Data records
_____

(* ===== verification/Operations.v ===== *)
(** * The operation journal ([web/src/lib/libraryOperationAuthority.ts])

    [DurableOperationAuthority] wraps a library's authority: an operation's intent is kept before its work, and its
    result after, so that a retry is answered and not done again. The journal is one sealed value of this browser,
    rewritten by every operation, of one tab at a time ([exclusive]). An operation is a program that hands over at each
    read or write of the journal and at the work; the process may die at any of them, a read may find nothing and a
    write may fail. *)

From S2P Require Import Prelude JsMap JsText Json ProfileKeys ServiceCore.
Open Scope Z_scope.

Definition LIBRARY_OPERATION_JOURNAL : string := "library-service-operations.v2".
Definition LEGACY_JOURNAL : string := "library-service-operations.v1".
Definition ENTRY_LIMIT : nat := 64.
Definition BYTE_LIMIT : Z := 256 * 1024.
Definition RESULT_BYTE_LIMIT : Z := 32 * 1024.

(** ** Entries *)

Inductive OperationKind : Type := KCommand | KTask.
Inductive EntryState : Type := Intent | Complete.
#[global] Instance OperationKind_eq_dec : EqDecision OperationKind.
Proof. solve_decision. Defined.
#[global] Instance EntryState_eq_dec : EqDecision EntryState.
Proof. solve_decision. Defined.

Record Entry : Type := mkEntry {
  en_kind : OperationKind;
  en_operationId : string;
  en_requestDigest : string;
  en_state : EntryState;
  en_result : option json;
}.

Definition conflict : Thrown := AuthorityError (mkFailure "conflict" "operationId was already used for another operation" false).
Definition storageFailure (message : string) : Thrown := AuthorityError (mkFailure "storage" message true).

(** What the platform computes: [crypto.subtle.digest('SHA-256', utf8.encode(JSON.stringify(request)))], the bytes of
    [utf8.encode(JSON.stringify(value))], and [JSON.parse]. *)
Class Platform := {
  request_hash : json -> bytes;
  json_bytes : json -> Z;
  json_parse : string -> option json;
}.
(** SHA-256 answers 32 bytes. *)
Class PlatformLaws `{Platform} : Prop := { request_hash_length : forall request, length (request_hash request) = 32%nat }.

(** [!value] is false *)
Definition jtruthy (j : json) : bool :=
  match j with JNull | JBool false => false | JNum q => negb (bool_decide (qc_int q = Some 0)) | JStr s => truthy s | _ => true end.

Definition kind_json (k : OperationKind) : json := JStr (match k with KCommand => "command" | KTask => "task" end).
Definition state_json (s : EntryState) : json := JStr (match s with Intent => "intent" | Complete => "complete" end).
Definition encodeEntry (e : Entry) : json :=
  JObj ([("kind", kind_json (en_kind e)); ("operationId", JStr (en_operationId e)); ("requestDigest", JStr (en_requestDigest e));
         ("state", state_json (en_state e))] ++ jmember "result" id (en_result e)).
Definition encodeEntries (l : list Entry) : json := JArr (encodeEntry <$> l).

Definition decodeKind (j : option json) : option OperationKind :=
  match j with Some (JStr s) => if String.eqb s "command" then Some KCommand else if String.eqb s "task" then Some KTask else None | _ => None end.
Definition decodeState (j : option json) : option EntryState :=
  match j with Some (JStr s) => if String.eqb s "intent" then Some Intent else if String.eqb s "complete" then Some Complete else None | _ => None end.
Definition given (j : option json) : option json := match j with Some r => if jtruthy r then Some r else None | None => None end.

Definition decodeEntry (candidate : json) : option Entry :=
  match decodeKind (jget "kind" candidate), jget "operationId" candidate, jget "requestDigest" candidate, decodeState (jget "state" candidate) with
  | Some kind, Some (JStr operationId), Some (JStr requestDigest), Some state =>
      if DIGEST requestDigest then
        match state with
        | Intent => Some (mkEntry kind operationId requestDigest Intent None)
        | Complete => match given (jget "result" candidate) with Some r => Some (mkEntry kind operationId requestDigest Complete (Some r)) | None => None end
        end
      else None
  | _, _, _, _ => None
  end.

Definition decodedEntries (value : json) : list Entry := match value with JArr l => omap decodeEntry l | _ => [] end.

Section Operations.
Context `{Platform}.

Definition digest (request : json) : string := hex (request_hash request).

(** A receipt of the first journal, with the request itself. *)
Definition migrate (candidate : json) : option Entry :=
  match decodeKind (jget "kind" candidate), jget "operationId" candidate, jget "request" candidate, given (jget "result" candidate) with
  | Some kind, Some (JStr operationId), Some (JStr request), Some r =>
      match json_parse request with Some request => Some (mkEntry kind operationId (digest request) Complete (Some r)) | None => None end
  | _, _, _, _ => None
  end.
Definition migrated (legacy : option json) : list Entry := match legacy with Some (JArr l) => omap migrate l | _ => [] end.

(** ** Bounds *)

Definition entries_bytes (kept : list Entry) : Z := json_bytes (encodeEntries kept).

(** [kept.splice(kept.findIndex(entry => entry.operationId !== id), 1)] *)
Fixpoint drop_other (protectedOperationId : string) (kept : list Entry) : option (list Entry) :=
  match kept with
  | [] => None
  | e :: kept =>
      if String.eqb (en_operationId e) protectedOperationId then cons e <$> drop_other protectedOperationId kept else Some kept
  end.

(** Each turn drops an entry, so [length kept] turns are enough. *)
Fixpoint shrink (fuel : nat) (protectedOperationId : string) (kept : list Entry) : list Entry :=
  match fuel with
  | O => kept
  | S fuel =>
      if (BYTE_LIMIT <? entries_bytes kept) && (1 <? length kept)%nat then
        match drop_other protectedOperationId kept with Some kept => shrink fuel protectedOperationId kept | None => kept end
      else kept
  end.

(** [current.slice(-ENTRY_LIMIT)] *)
Definition recent (current : list Entry) : list Entry := drop (length current - ENTRY_LIMIT) current.

Definition bounded (current : list Entry) (protectedOperationId : string) : answer (list Entry) :=
  let kept := recent current in
  let kept := shrink (length kept) protectedOperationId kept in
  if BYTE_LIMIT <? entries_bytes kept then Failed (storageFailure "operation result exceeds the durable journal limit") else Done kept.

(** ** Programs *)

Inductive Op : Type :=
| Kept (name : string)
| Keep (name : string) (value : json)
| Work (kind : OperationKind) (request : json) (operationId : string).
Definition reply (op : Op) : Type := match op with Kept _ => option json | Keep _ _ => unit | Work _ _ _ => json end.

Inductive prog (A : Type) : Type :=
| Ret (r : answer A)
| Call (op : Op) (k : answer (reply op) -> prog A).
Arguments Ret {A} _.
Arguments Call {A} _ _.

Fixpoint bind {A B} (p : prog A) (f : A -> prog B) : prog B :=
  match p with
  | Ret (Done a) => f a
  | Ret (Failed e) => Ret (Failed e)
  | Call op k => Call op (fun r => bind (k r) f)
  end.
Definition ret {A} (a : A) : prog A := Ret (Done a).
Definition throw {A} (e : Thrown) : prog A := Ret (Failed e).
Definition call (op : Op) : prog (reply op) := Call op (fun r => Ret r).

Notation "'let*' x ':=' m 'in' k" := (bind m (fun x => k)) (at level 10, x pattern, m at level 99, k at level 200).
Notation "m ;;; k" := (bind m (fun _ => k)) (at level 100, right associativity).

Definition entries : prog (list Entry) :=
  let* current := call (Kept LIBRARY_OPERATION_JOURNAL) in
  match current with
  | Some value => ret (decodedEntries value)
  | None => let* legacy := call (Kept LEGACY_JOURNAL) in ret (migrated legacy)
  end.

Definition keep (current : list Entry) (protectedOperationId : string) : prog unit :=
  let* kept := Ret (bounded current protectedOperationId) in call (Keep LIBRARY_OPERATION_JOURNAL (encodeEntries kept)).

Definition found (operationId : string) (l : list Entry) : option Entry := snd <$> list_find (fun e => en_operationId e = operationId) l.

(** [list[list.indexOf(found)] = complete], or [list.push(complete)] *)
Fixpoint settle (complete : Entry) (l : list Entry) : list Entry :=
  match l with
  | [] => [complete]
  | e :: l => if String.eqb (en_operationId e) (en_operationId complete) then complete :: l else e :: settle complete l
  end.

Definition same_request (kind : OperationKind) (requestDigest : string) (e : Entry) : bool :=
  bool_decide (en_kind e = kind) && String.eqb (en_requestDigest e) requestDigest.

Definition completeDurableTaskOperation (operationId : string) (task result : json) : prog unit :=
  let requestDigest := digest task in
  if RESULT_BYTE_LIMIT <? json_bytes result then throw (storageFailure "operation result exceeds the durable result limit")
  else
    let* current := entries in
    match found operationId current with
    | Some e => if same_request KTask requestDigest e then ret tt else throw conflict
    | None => ret tt
    end;;;
    keep (settle (mkEntry KTask operationId requestDigest Complete (Some result)) current) operationId.

(** [result.result.kind === 'history.import' && !result.result.complete] *)
Definition importing (kind : OperationKind) (result : json) : bool :=
  match kind, jget "result" result with
  | KTask, Some r => bool_decide (jget "kind" r = Some (JStr "history.import")) && negb (bool_decide (is_Some (given (jget "complete" r))))
  | _, _ => false
  end.

Definition carry_out (kind : OperationKind) (operationId : string) (request : json) : prog json :=
  let requestDigest := digest request in
  let* result := call (Work kind request operationId) in
  if importing kind result then ret result
  else if RESULT_BYTE_LIMIT <? json_bytes result then throw (storageFailure "operation result exceeds the durable result limit")
  else
    let* latest := entries in
    match found operationId latest with
    | Some e => if same_request kind requestDigest e then ret tt else throw conflict
    | None => ret tt
    end;;;
    keep (settle (mkEntry kind operationId requestDigest Complete (Some result)) latest) operationId;;;
    ret result.

Definition perform (kind : OperationKind) (operationId : string) (request : json) : prog json :=
  let requestDigest := digest request in
  let* current := entries in
  match found operationId current with
  | Some e =>
      if negb (same_request kind requestDigest e) then throw conflict
      else match en_state e, en_result e with
           | Complete, Some result => ret result
           | _, _ => carry_out kind operationId request
           end
  | None =>
      keep (current ++ [mkEntry kind operationId requestDigest Intent None]) operationId;;;
      carry_out kind operationId request
  end.

Definition command (request : json) (operationId : string) : prog json := perform KCommand operationId request.

Definition task (request : json) (operationId : string) : prog json :=
  if bool_decide (jget "kind" request = Some (JStr "assistant.publish")) then call (Work KTask request operationId)
  else perform KTask operationId request.
End Operations.

Arguments Ret {A} _.
Arguments Call {A} _ _.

_____

(Exercise brief): Working from the records above, write out verbatim only the lines from the line containing "Ret (Done a)." through the line containing "Definition entries : prog".

(Expected output):
Definition ret {A} (a : A) : prog A := Ret (Done a).
Definition throw {A} (e : Thrown) : prog A := Ret (Failed e).
Definition call (op : Op) : prog (reply op) := Call op (fun r => Ret r).

Notation "'let*' x ':=' m 'in' k" := (bind m (fun x => k)) (at level 10, x pattern, m at level 99, k at level 200).
Notation "m ;;; k" := (bind m (fun _ => k)) (at level 100, right associativity).

Definition entries : prog (list Entry) :=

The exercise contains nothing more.